Snip·pet | ˈsnipit | noun a small piece or brief extract.

Here’s one from Jonathan Tremaine in a recent Lectio 365 devotional:

“This week we’re exploring the person and work of Jesus as the leader of history’s most prolific justice movement.”

I know this, but the way he put it just struck me.

According to some historians and social scientists (thinking of Jonathan Haidt and Tom Holland, both atheists), there have been no other comprehensive justice and compassion movements inspired by any other ideology or religion outside of Christianity and Judaism.

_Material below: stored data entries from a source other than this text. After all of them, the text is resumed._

Lemma C8_jpeg_mode_normalisation_witness :
  Recipe.file_type (c1_recipe None false) = "jpeg" /\
  ~ In (mode im_2x1_L) ["RGB"; "RGBA"] /\
  mode (art_image (engine_save (c1_recipe None false) im_2x1_L)) = "RGB".
Proof.
  assert (Hm : ~ In (mode im_2x1_L) ["RGB"; "RGBA"]).
  { cbn. intros [E | [E | []]]; discriminate. }
  split; [reflexivity | ]. split; [exact Hm | ].
  exact (proj2 (proj1 (C8_jpeg_mode_normalisation (c1_recipe None false) im_2x1_L)
                  eq_refl Hm)).
Defined.

Lemma C10_fast_path_only_four_angles_witness :
  (-90) mod 90 = 0 /\ ~ In (-90) [0; 90; 180; 270] /\
  rotate_processor im_200x100
    {| degrees := -90; extend := true; color := None;
       preserve_transparency := true; crop_mode := "aspect_ratio" |}
  = Err AttributeError.
Proof.
  assert (Hn : ~ In (-90) [0; 90; 180; 270]) by (cbn; lia).
  split; [reflexivity | ]. split; [exact Hn | ].
  exact (C10_fast_path_only_four_angles im_200x100
           {| degrees := -90; extend := true; color := None;
              preserve_transparency := true; crop_mode := "aspect_ratio" |}
           eq_refl Hn).
Defined.

(** ** Instances of the further properties on concrete inputs *)

Lemma im_2x1_L_well_formed : well_formed im_2x1_L.
Proof.
  unfold well_formed. cbn. split; [lia | ]. split; [lia | ].
  split; [reflexivity | ]. repeat constructor.
Qed.

Definition rotate_by (d : Z) (col : option (list Z)) (pt : bool) (cm : string)
  : rotate_options :=
  {| degrees := d; extend := true; color := col; preserve_transparency := pt;
     crop_mode := cm |}.
(** * djwt: token validation (validate.ts)

    A shallow embedding of [validate.ts]: the structural validator
    [validateJwtObject], the critical-header dispatcher [checkHeaderCrit],
    the algorithm gate [validateAlgorithm], the decoder [parseAndDecode]
    and the orchestrator [validateJwt], followed by the properties of the
    specification that concern them.

    Conventions of the embedding.
    - A JavaScript number is an IEEE 754 binary64 value ([Number]): the
      results of [exp + leeway] and of [Date.now() / 1000] are rounded to
      nearest, ties to even, and compared as binary64 values.  A number of a
      JSON text is kept as the rational its text denotes ([JNumber q]) and
      becomes a number, as [JSON.parse] makes it one, by [toNumber].
    - [throw] becomes the left injection of a sum; the thrown value is a
      [Thrown].
    - A promise is modelled by its settled state; handlers and the signer
      are assumed to settle.
    - The wall clock is an explicit argument: [now] is the value of
      [Date.now()] (milliseconds) read by [isExpired], [errDate] the value of
      [new Date()] taken when a [JwtError] is built.
    - A property read [x[key]] on an object produced by [JSON.parse] looks
      at the object's own members and then at [Object.prototype].
    - The base64url decoder, the JSON parser, the hex encoder and [makeJwt]
      live outside [validate.ts]; they are parameters of the development. *)

From Stdlib Require Import String Ascii List ZArith QArith Qround Qpower Qabs Bool Lia Lqa.
From Stdlib Require Import SpecFloat.
Import ListNotations.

A few years ago, Tom Hollard wrote an article titled “Why I was wrong about Christianity: It took me a long time to realise my morals are not Greek or Roman, but thoroughly, and proudly, Christian.” The title is the article in a nutshell. He writes that after years of study, “the founding conviction of the Enlightenment – that it owed nothing to the faith into which most of its greatest figures had been born – increasingly came to seem to me unsustainable.”

He continues, “Today, even as belief in God fades across the West, the countries that were once collectively known as Christendom continue to bear the stamp of the two-millennia-old revolution that Christianity represents.”

As others have put it, Western society, in its pursuit of justice and the practice of compassion for the poor and powerless, is still living off the fumes of Christianity.